Lemma archive_settled id k db : settled_asset id db → settled_asset id (ArchiveDevice now k db).1.
Proof.
  apply settled_map; [intros d; by destruct (_ && _)|]. intros d [Ha|He]; destruct (_ && _); [by left..|by right].
Qed.

Lemma evaluate_cases id thr p db :
  let r := evaluateDevice ok id thr p cfg now db in
  (ar_devices r.1 = ar_devices db ∧ r.2 = (negb (sm_Disabled (arc_Smart cfg)) && p && (thr <? sm_MaxThresholdDays (arc_Smart cfg))))
  ∨ (∃ c, ar_devices r.1 = ar_devices (SetDevicePeriodic 1 c now id db) ∧ exemptionActive cfg thr = true).
Proof.
  cbv zeta. unfold evaluateDevice, exemptionActive. destruct (sm_Disabled _); [by left|]. destruct p; [by left|]. cbn [negb andb].
  destruct (thr <? _); [|by left]. cbn [negb]. destruct (recognize _ _ _) as [c|]; [|by left]. right. by exists c.
Qed.

Lemma body_settled id r db : settled_asset id db → settled_asset id (archive_candidate zone ok cfg now r db).
Proof.
  intros Hs. unfold archive_candidate. destruct (ad_OfflineSince r); [|done]. destruct (_ <? _); [done|].
  pose proof (evaluate_cases (ad_ID r) (threshold_of cfg r) (ad_Periodic r =? 1) db) as Hc. cbv zeta in Hc.
  destruct (evaluateDevice _ _ _ _ _ _ _) as [db1 ex]. cbn [fst snd] in Hc.
  assert (settled_asset id db1) as Hs1.
  { destruct Hc as [[E _]|(c & E & _)]; eapply devices_settled; [exact E|done|exact E|]. by apply set_periodic_settled. }
  destruct ex; [done|]. cbn [ok negb]. eapply devices_settled; [apply insert_devices|]. by apply archive_settled.
Qed.

(** The turn of an overdue row settles it. *)
Lemma own_body_settles r db0 db :
  NoDup (ad_ID <$> ar_devices db0) → r ∈ ar_devices db0 → overdue zone cfg now r → evolves (by_auto zone cfg now) db0 db →
  settled_asset (ad_ID r) (archive_candidate zone ok cfg now r db).
Proof.
  intros Hn Hr (Ha & _ & _ & _ & since & Hsin & Hle) Hev. unfold archive_candidate. rewrite Hsin.
  destruct (Z.ltb_spec (days_back zone now (threshold_of cfg r)) since); [lia|].
  assert (∀ d, d ∈ ar_devices db → ad_ID d = ad_ID r → by_auto zone cfg now r d) as Hrow.
  { intros d Hd E. apply list_elem_of_lookup_1 in Hd as [i Hi]. destruct (Forall2_lookup_r _ _ _ _ _ Hev Hi) as (d0 & Hi0 & Hb).
    assert (d0 = r) as ->; [|done]. eapply (NoDup_key ad_ID); [exact Hn|by eapply list_elem_of_lookup_2|done|].
    destruct Hb as [[] _]. congruence. }
  pose proof (evaluate_cases (ad_ID r) (threshold_of cfg r) (ad_Periodic r =? 1) db) as Hc. cbv zeta in Hc.
  destruct (evaluateDevice _ _ _ _ _ _ _) as [db1 ex]. cbn [fst snd] in Hc.
  destruct Hc as [[E ->]|(c & E & Hact)].
  - destruct (negb _ && _ && _) eqn:Hex.
    + intros d Hd Hid. rewrite E in Hd. right. destruct (Hrow d Hd Hid) as (Hs & Hper & _).
      apply andb_true_iff in Hex as [[Hdis Hp]%andb_true_iff Hthr]. apply Z.eqb_eq in Hp. split; [by apply Hper|].
      unfold exemptionActive, threshold_of in *. by rewrite (sa_Override _ _ Hs), Hdis, Hthr.
    + cbn [ok negb]. intros d Hd Hid. left. rewrite insert_devices in Hd. unfold ArchiveDevice, map_devices in Hd. cbn [fst ar_devices] in Hd.
      apply list_elem_of_fmap in Hd as (x & -> & Hx). destruct (Z.eqb_spec (ad_ID x) (ad_ID r)) as [Ex|Ex]; cbn [andb] in *; [|congruence].
      destruct (is_archived x) eqn:Hax; cbn [negb] in *; done.
  - assert (settled_asset (ad_ID r) db1) as Hs1.
    { intros d Hd Hid. rewrite E in Hd. unfold SetDevicePeriodic, map_devices in Hd. cbn [ar_devices] in Hd.
      apply list_elem_of_fmap in Hd as (x & -> & Hx). destruct (Z.eqb_spec (ad_ID x) (ad_ID r)) as [Ex|Ex]; [|congruence].
      right. split; [done|]. destruct (Hrow x Hx Ex) as [Hs _]. unfold threshold_of in *. cbn. by rewrite (sa_Override _ _ Hs). }
    destruct ex; [done|]. cbn [ok negb]. eapply devices_settled; [apply insert_devices|]. by apply archive_settled.
Qed.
★ ★ ★
### [Instructions for the task]
Pull every line containing "ArchiveDevice" from the material above.

### [Your response]
Lemma archive_settled id k db : settled_asset id db → settled_asset id (ArchiveDevice now k db).1.
    + cbn [ok negb]. intros d Hd Hid. left. rewrite insert_devices in Hd. unfold ArchiveDevice, map_devices in Hd. cbn [fst ar_devices] in Hd.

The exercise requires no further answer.